(** * book_classificator: ISBN discovery and lazy book metadata

    A shallow embedding of [src/book_classificator.py].  Python [str] values
    are sequences of Unicode code points; the regular expression [_ISBN_RE]
    is kept as a syntax tree that reads like the pattern text and is run by a
    backtracking matcher with the priorities of Python's [re] module. *)

From Stdlib Require Import NArith List String Ascii Bool Lia.
From stdpp Require Import gmap strings list.

Local Open Scope N_scope.

(** ** Text *)

(** A Python [str]: a list of code points. *)
Abbreviation text := (list N).

(** A string literal of the source, as code points. *)
Definition str (s : string) : text :=
  List.map N_of_ascii (list_ascii_of_string s).

(** A one-character literal. *)
Definition chr (s : string) : N :=
  match str s with c :: _ => c | [] => 0 end.

(** What the interpreter's Unicode database and codecs decide.  The ASCII
    range is written out below; the tables beyond it, the case mappings of
    strings that leave ASCII and the UTF-8 decoder belong to the interpreter
    and are taken as given.  [uni_decimal_alnum]: a decimal digit is
    alphanumeric ([str.isalnum] is defined as
    [isalpha or isdecimal or isdigit or isnumeric]).  [uni_space_not_alnum]:
    whitespace is neither a letter nor a number. *)
Class Unicode := {
  uni_isdecimal : N -> bool;
  uni_isspace : N -> bool;
  uni_isalnum : N -> bool;
  uni_upper : text -> text;
  uni_lower : text -> text;
  decode_utf8_ignore : list N -> text;
  uni_decimal_alnum : forall c, uni_isdecimal c = true -> uni_isalnum c = true;
  uni_space_not_alnum : forall c, uni_isspace c = true -> uni_isalnum c = false
}.

Definition between (lo hi c : N) : bool := (lo <=? c) && (c <=? hi).

Definition is_ascii (c : N) : bool := c <? 128.
(** * BUEMS: exeat lifecycle, role-scoped queries and session revocation

    A shallow embedding of the handlers of [buems/routers] and of
    [buems/revocation.py] over an explicit record store.  Tables are lists of
    rows in insertion order, timestamps are integers on a single clock
    (seconds), and every handler that reads [datetime.now(UTC)] takes the
    current time as an argument. *)

From Stdlib Require Import ZArith List String Ascii Bool Lia Permutation Sorted.
Import ListNotations.
Open Scope string_scope.
Open Scope list_scope.
Open Scope Z_scope.

(** ** Errors and results *)

(** What a handler can raise.  [HTTPException] is what the routers raise on
    purpose; the other constructors are exceptions of the libraries or of
    [db/crud.py] that no router and no application-level handler catches. *)
Inductive Error : Type :=
| HTTPException (status_code : Z) (detail : string)
| ExeatRequestNotFound (exeat_request_id : Z)
| NoResultFound
| MultipleResultsFound
| IntegrityError
| PendingRollbackError
| TypeError.

Inductive Result (A : Type) : Type :=
| Ok (a : A)
| Raise (e : Error).
Arguments Ok {A} a.
Arguments Raise {A} e.

Definition bind {A B : Type} (m : Result A) (k : A -> Result B) : Result B :=
  match m with
  | Ok a => k a
  | Raise e => Raise e
  end.

Notation "x <- m ;; k" := (bind m (fun x => k))
  (at level 61, m at next level, right associativity).

Definition HTTP_400_BAD_REQUEST : Z := 400.
Definition HTTP_401_UNAUTHORIZED : Z := 401.
Definition HTTP_403_FORBIDDEN : Z := 403.
Definition HTTP_404_NOT_FOUND : Z := 404.

(** ** db/models.py *)

Inductive UserTypeEnum : Type := ADMIN | STUDENT | STAFF | SECURITY_OPERATIVE.

Inductive ExeatRequestStatusEnum : Type := PENDING | APPROVED | DENIED.

Definition status_value (s : ExeatRequestStatusEnum) : Z :=
  match s with PENDING => 1 | APPROVED => 2 | DENIED => 3 end.

Definition status_eqb (a b : ExeatRequestStatusEnum) : bool :=
  status_value a =? status_value b.

Module User.
Record t : Type := mk {
  id : Z;
  first_name : string;
  last_name : string;
  email : string;
  phone_number : string;
  hashed_password : string;
  is_active : bool;
  is_verified : bool;
  user_type_id : UserTypeEnum;
  profile_picture_id : option string;
  time_joined : Z
}.
End User.

Module Guardian.
Record t : Type := mk {
  id : Z;
  name : string;
  phone_number : string
}.
End Guardian.

Module Student.
Record t : Type := mk {
  id : Z;
  user_id : Z;
  matriculation_number : string;
  course_of_study : string;
  guardian_id : Z;
  guardian_relationship : string
}.
End Student.

Module Staff.
Record t : Type := mk {
  id : Z;
  user_id : Z;
  staff_id : string;
  designation : string
}.
End Staff.

Module SecurityOperative.
Record t : Type := mk {
  id : Z;
  user_id : Z;
  security_id : string;
  designation : string
}.
End SecurityOperative.

Module ExeatRequest.
Record t : Type := mk {
  id : Z;
  student_id : Z;
  leave_start : Z;
  leave_end : Z;
  submission_time : Z;
  reason : string;
  status_id : ExeatRequestStatusEnum;
  staff_id : option Z;
  staff_review_time : option Z;
  staff_comment : option string
}.
End ExeatRequest.

Module RevokedToken.
Record t : Type := mk {
  sig : string;
  exp : Z
}.
End RevokedToken.

(** The record store: one list of rows per table. *)
Record Session : Type := mkSession {
  users : list User.t;
  guardians : list Guardian.t;
  students : list Student.t;
  staffs : list Staff.t;
  security_operatives : list SecurityOperative.t;
  exeat_requests : list ExeatRequest.t;
  revoked_tokens : list RevokedToken.t
}.

Definition empty_db : Session := mkSession [] [] [] [] [] [] [].

Definition set_exeat_requests (db : Session) (l : list ExeatRequest.t) : Session :=
  mkSession (users db) (guardians db) (students db) (staffs db)
            (security_operatives db) l (revoked_tokens db).

Definition set_revoked_tokens (db : Session) (l : list RevokedToken.t) : Session :=
  mkSession (users db) (guardians db) (students db) (staffs db)
            (security_operatives db) (exeat_requests db) l.

Definition set_users (db : Session) (l : list User.t) : Session :=
  mkSession l (guardians db) (students db) (staffs db)
            (security_operatives db) (exeat_requests db) (revoked_tokens db).

Definition set_guardians (db : Session) (l : list Guardian.t) : Session :=
  mkSession (users db) l (students db) (staffs db)
            (security_operatives db) (exeat_requests db) (revoked_tokens db).

Definition set_students (db : Session) (l : list Student.t) : Session :=
  mkSession (users db) (guardians db) l (staffs db)
            (security_operatives db) (exeat_requests db) (revoked_tokens db).

Definition set_staffs (db : Session) (l : list Staff.t) : Session :=
  mkSession (users db) (guardians db) (students db) l
            (security_operatives db) (exeat_requests db) (revoked_tokens db).

Definition set_security_operatives (db : Session)
  (l : list SecurityOperative.t) : Session :=
  mkSession (users db) (guardians db) (students db) (staffs db)
            l (exeat_requests db) (revoked_tokens db).

(** An integer primary key left unset is assigned on insert: one more than
    the largest key of the table. *)
Definition next_id (ids : list Z) : Z := 1 + fold_right Z.max 0 ids.

(** ** The SQL fragment the routers build

    A column value is an integer or NULL.  Comparisons and [OR] follow SQL's
    three-valued logic and yield 1, 0 or NULL; an operand that is not a
    comparison is read as a number and counts as true when it is not zero. *)
Definition sql_value : Type := option Z.

Definition sql_truth (v : sql_value) : option bool :=
  option_map (fun z => negb (z =? 0)) v.

Definition sql_eq (a b : sql_value) : sql_value :=
  match a, b with
  | Some x, Some y => Some (if x =? y then 1 else 0)
  | _, _ => None
  end.
(* ===== verification/_CoqProject ===== *)
-Q . S2P
Prelude.v
Types.v
Kv.v
Browse.v
WalFormat.v
Segment.v
Wal.v
Paths.v
Membership.v
Log.v
Event.v
Core.v
Follower.v
PreCandidate.v
Candidate.v
Leader.v
Node.v
Store.v
DurableStore.v
HardState.v
Group.v
Reconfiguration.v
Static.v
Progress.v
Auth.v
Settings.v
Runtime.v
Cluster.v
LogMatching.v
Safety.v
Commitment.v
Agreement.v
Replicas.v
Divergence.v
Sessions.v
ReadIndex.v
Service.v
Transport.v
Deployment.v
Server.v
Testing.v
RaftTests.v
RoleTests.v
StorageTests.v
NodeTests.v
(* ===== verification/Kv.v ===== *)
(** * Kv: the replicated key-value state machine

    Models [basisdb-node/src/command.rs]: sessions that make retried mutations
    idempotent, generations and etags, conditional puts and deletes.  A Rust
    [String] is its UTF-8 bytes, which is what [len] counts and [==] compares.
    The generated protobuf responses are records of the fields the code sets. *)

From S2P Require Import Prelude.

(** ** Strings and errors *)

Definition is_empty_str (s : bytes) : bool := match s with [] => true | _ => false end.
Definition str_len (s : bytes) : N := N.of_nat (length s).

(** The error classes of [connectrpc] the code uses, with their messages. *)
Inductive ConnectError : Type :=
| invalid_argument (msg : string)
| resource_exhausted (msg : string)
| failed_precondition (msg : string)
| aborted (msg : string)
| internal (msg : string)
| unavailable (msg : string)
| not_found (msg : string).

#[global] Instance ConnectError_eq_dec : EqDecision ConnectError.
Proof. solve_decision. Defined.

Definition MAX_VALUE_BYTES : N := 64 * 1024.
Definition MAX_NAMESPACE_BYTES : N := 255.
Definition MAX_KEY_BYTES : N := 1024.
Definition MAX_ETAG_BYTES : N := 128.

(** ** Commands, responses and state *)

Inductive KvCommand : Type :=
| RegisterSession
| ReadBarrier
| Put (client_id sequence : N) (namespace key : bytes) (body : bytes) (if_match : bytes)
      (if_none_match : bool)
| Delete (client_id sequence : N) (namespace key : bytes) (if_match : bytes).

Record PutResponse : Type := mkPutResponse {
  pr_namespace : bytes;
  pr_key : bytes;
  pr_etag : bytes;
  pr_generation : N;
  pr_size : N
}.

Record DeleteResponse : Type := mkDeleteResponse {
  dr_namespace : bytes;
  dr_key : bytes;
  dr_etag : bytes;
  dr_generation : N;
  dr_deleted : bool
}.

Inductive KvApplyResult : Type :=
| RegisteredSession (client_id : N)
| PutDone (r : PutResponse)
| DeleteDone (r : DeleteResponse)
| ReadBarrierDone.

Record KvName : Type := mkKvName {
  n_namespace : bytes;
  n_key : bytes
}.

#[global] Instance KvName_eq_dec : EqDecision KvName.
Proof. solve_decision. Defined.
#[global] Instance KvName_countable : Countable KvName.
Proof.
  apply (inj_countable' (fun n => (n_namespace n, n_key n)) (fun p => mkKvName p.1 p.2)).
  by intros [].
Defined.

Record KvRecord : Type := mkKvRecord {
  body : bytes;
  etag : bytes;
  generation : N
}.

Inductive MutationRequest : Type :=
| PutRequest (name : KvName) (body if_match : bytes) (if_none_match : bool)
| DeleteRequest (name : KvName) (if_match : bytes).

#[global] Instance MutationRequest_eq_dec : EqDecision MutationRequest.
Proof. solve_decision. Defined.

Inductive MutationRejection : Type :=
| KeyExists
| EtagMismatch
| GenerationExhausted.

Inductive MutationResult : Type :=
| PutResult (r : PutResponse)
| DeleteResult (r : DeleteResponse)
| Rejected (r : MutationRejection).

Record SessionState : Type := mkSessionState {
  s_sequence : N;
  s_request : option MutationRequest;
  s_result : option MutationResult
}.

Definition SessionState_default : SessionState := mkSessionState 0 None None.

Record KvState : Type := mkKvState {
  next_client_id_field : N;
  next_generation_field : N;
  entries : gmap KvName KvRecord;
  sessions : gmap N SessionState
}.

Definition new : KvState := mkKvState 1 1 ∅ ∅.

Definition set_entries (st : KvState) (es : gmap KvName KvRecord) : KvState :=
  mkKvState (next_client_id_field st) (next_generation_field st) es (sessions st).
Definition set_sessions (st : KvState) (ss : gmap N SessionState) : KvState :=
  mkKvState (next_client_id_field st) (next_generation_field st) (entries st) ss.
Definition set_next_generation (st : KvState) (g : N) : KvState :=
  mkKvState (next_client_id_field st) g (entries st) (sessions st).

(** ** Validation *)

Definition KvName_new (namespace key : bytes) : result KvName ConnectError :=
  if is_empty_str namespace then Err (invalid_argument "namespace must not be empty")
  else if MAX_NAMESPACE_BYTES <? str_len namespace
  then Err (invalid_argument "namespace exceeds 255-byte limit")
  else if is_empty_str key then Err (invalid_argument "key must not be empty")
  else if MAX_KEY_BYTES <? str_len key then Err (invalid_argument "key exceeds 1024-byte limit")
  else Ok (mkKvName namespace key).

Definition validate_mutation_request (client_id sequence : N) : result unit ConnectError :=
  if client_id =? 0 then Err (invalid_argument "client_id must be registered")
  else if sequence =? 0 then Err (invalid_argument "sequence must be positive")
  else Ok tt.

Definition validate_etag (e : bytes) : result unit ConnectError :=
  if MAX_ETAG_BYTES <? str_len e then Err (invalid_argument "ETag exceeds 128-byte limit")
  else Ok tt.

Definition validate_put_preconditions (if_match : bytes) (if_none_match : bool)
  : result unit ConnectError :=
  let? _ := validate_etag if_match in
  if negb (is_empty_str if_match) && if_none_match
  then Err (invalid_argument "if_match and if_none_match are mutually exclusive")
  else Ok tt.

Definition validate_value (b : bytes) : result unit ConnectError :=
  if MAX_VALUE_BYTES <? str_len b then Err (resource_exhausted "value exceeds 65536-byte limit")
  else Ok tt.

Definition connect_error (r : MutationRejection) : ConnectError :=
  match r with
  | KeyExists => failed_precondition "key already exists"
  | EtagMismatch => failed_precondition "ETag precondition failed"
  | GenerationExhausted => resource_exhausted "kv generation space exhausted"
  end.

Definition check_put_preconditions (current : option KvRecord) (if_match : bytes)
    (if_none_match : bool) : result unit MutationRejection :=
  if if_none_match && is_some current then Err KeyExists
  else if negb (is_empty_str if_match) then
    match current with
    | Some record => if bool_decide (etag record = if_match) then Ok tt else Err EtagMismatch
    | None => Err EtagMismatch
    end
  else Ok tt.

(** ** Decimal etags *)

(** The decimal digits of [n], most significant first; 20 digits are enough for a
    [u64]. *)
Fixpoint decimal_loop (fuel : nat) (n : N) (acc : bytes) : bytes :=
  match fuel with
  | O => acc
  | S fuel' =>
      let acc := digit (n mod 10) :: acc in
      if n / 10 =? 0 then acc else decimal_loop fuel' (n / 10) acc
  end.

Definition decimal (n : N) : bytes := decimal_loop 20 n [].

(** [format!] of a double quote, [c9-], the generation and a double quote. *)
Definition etag_for (g : N) : bytes :=
  [Byte.x22; Byte.x63; Byte.x39; Byte.x2d] ++ decimal g ++ [Byte.x22].

(** [u64::try_from(body.len())], which cannot fail on 64-bit targets. *)
Definition body_len (b : bytes) : result N ConnectError := Ok (str_len b).

Definition key_not_found : ConnectError := not_found "key not found".

(** ** Sessions *)

Definition record_session (sequence : N) (request : MutationRequest) (res : MutationResult)
  : SessionState := mkSessionState sequence (Some request) (Some res).

Definition session (st : KvState) (client_id : N) : result SessionState ConnectError :=
  match sessions st !! client_id with
  | Some s => Ok s
  | None => Err (invalid_argument "unknown client session")
  end.

(** [self.session_mut(client_id)?.record(...)]. *)
Definition record (st : KvState) (client_id sequence : N) (request : MutationRequest)
    (res : MutationResult) : KvState * result unit ConnectError :=
  match session st client_id with
  | Err e => (st, Err e)
  | Ok _ => (set_sessions st (<[client_id := record_session sequence request res]> (sessions st)),
             Ok tt)
  end.

Definition cached_mutation (s : SessionState) (sequence : N) (request : MutationRequest)
  : result (option MutationResult) ConnectError :=
  match N.compare sequence (s_sequence s) with
  | Lt => Err (aborted "stale client sequence")
  | Gt => Ok None
  | Eq =>
      match s_request s, s_result s with
      | Some cached, Some res =>
          if bool_decide (cached = request) then Ok (Some res)
          else Err (aborted "sequence reused for different request")
      | None, None => Err (internal "session cache is incomplete")
      | _, _ => Err (internal "session cache is inconsistent")
      end
  end.

Definition cached_put (st : KvState) (client_id sequence : N) (request : MutationRequest)
  : result (option PutResponse) ConnectError :=
  let? s := session st client_id in
  let? res := cached_mutation s sequence request in
  match res with
  | Some (PutResult response) => Ok (Some response)
  | Some (Rejected rejection) => Err (connect_error rejection)
  | Some (DeleteResult _) => Err (internal "session result mismatch")
  | None => Ok None
  end.

Definition cached_delete (st : KvState) (client_id sequence : N) (request : MutationRequest)
  : result (option DeleteResponse) ConnectError :=
  let? s := session st client_id in
  let? res := cached_mutation s sequence request in
  match res with
  | Some (DeleteResult response) => Ok (Some response)
  | Some (Rejected rejection) => Err (connect_error rejection)
  | Some (PutResult _) => Err (internal "session result mismatch")
  | None => Ok None
  end.

(** ** Applying commands *)

Definition next_client_id (st : KvState) : KvState * result N ConnectError :=
  let client_id := next_client_id_field st in
  match checked_add client_id 1 with
  | None => (st, Err (resource_exhausted "client id space exhausted"))
  | Some next =>
      (mkKvState next (next_generation_field st) (entries st)
         (<[client_id := SessionState_default]> (sessions st)), Ok client_id)
  end.

Definition next_generation (st : KvState) : KvState * result N MutationRejection :=
  let g := next_generation_field st in
  match checked_add g 1 with
  | None => (st, Err GenerationExhausted)
  | Some next => (set_next_generation st next, Ok g)
  end.

Definition reject (st : KvState) (client_id sequence : N) (request : MutationRequest)
    (rejection : MutationRejection) : KvState * result KvApplyResult ConnectError :=
  let '(st, r) := record st client_id sequence request (Rejected rejection) in
  match r with
  | Err e => (st, Err e)
  | Ok _ => (st, Err (connect_error rejection))
  end.

(** The part of [apply_put] after the cache check. *)
Definition execute_put (st : KvState) (client_id sequence : N) (name : KvName) (b : bytes)
    (if_match : bytes) (if_none_match : bool) : KvState * result KvApplyResult ConnectError :=
  let request := PutRequest name b if_match if_none_match in
  match check_put_preconditions (entries st !! name) if_match if_none_match with
  | Err rejection => reject st client_id sequence request rejection
  | Ok _ =>
      match body_len b with
      | Err e => (st, Err e)
      | Ok size =>
          let '(st, g) := next_generation st in
          match g with
          | Err rejection => reject st client_id sequence request rejection
          | Ok g =>
              let e := etag_for g in
              let response := mkPutResponse (n_namespace name) (n_key name) e g size in
              let st := set_entries st (<[name := mkKvRecord b e g]> (entries st)) in
              let '(st, r) := record st client_id sequence request (PutResult response) in
              match r with
              | Err e => (st, Err e)
              | Ok _ => (st, Ok (PutDone response))
              end
          end
      end
  end.

Definition apply_put (st : KvState) (client_id sequence : N) (namespace key : bytes) (b : bytes)
    (if_match : bytes) (if_none_match : bool) : KvState * result KvApplyResult ConnectError :=
  match (let? _ := validate_mutation_request client_id sequence in
         let? _ := validate_put_preconditions if_match if_none_match in
         let? _ := validate_value b in
         KvName_new namespace key) with
  | Err e => (st, Err e)
  | Ok name =>
      match cached_put st client_id sequence (PutRequest name b if_match if_none_match) with
      | Err e => (st, Err e)
      | Ok (Some response) => (st, Ok (PutDone response))
      | Ok None => execute_put st client_id sequence name b if_match if_none_match
      end
  end.

(** The part of [apply_delete] after the cache check. *)
Definition execute_delete (st : KvState) (client_id sequence : N) (name : KvName)
    (if_match : bytes) : KvState * result KvApplyResult ConnectError :=
  let request := DeleteRequest name if_match in
  let mismatch := match entries st !! name with
                  | Some r => negb (bool_decide (if_match = etag r))
                  | None => true
                  end in
  if negb (is_empty_str if_match) && mismatch
  then reject st client_id sequence request EtagMismatch
  else
    let removed := entries st !! name in
    let st := set_entries st (delete name (entries st)) in
    let response :=
      match removed with
      | Some r => mkDeleteResponse (n_namespace name) (n_key name) (etag r) (generation r) true
      | None => mkDeleteResponse (n_namespace name) (n_key name) [] 0 false
      end in
    let '(st, r) := record st client_id sequence request (DeleteResult response) in
    match r with
    | Err e => (st, Err e)
    | Ok _ => (st, Ok (DeleteDone response))
    end.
——
* **What is expected**
Please go through the entries and show every line with the word "removed".

* **Problem solution**
    let removed := entries st !! name in
      match removed with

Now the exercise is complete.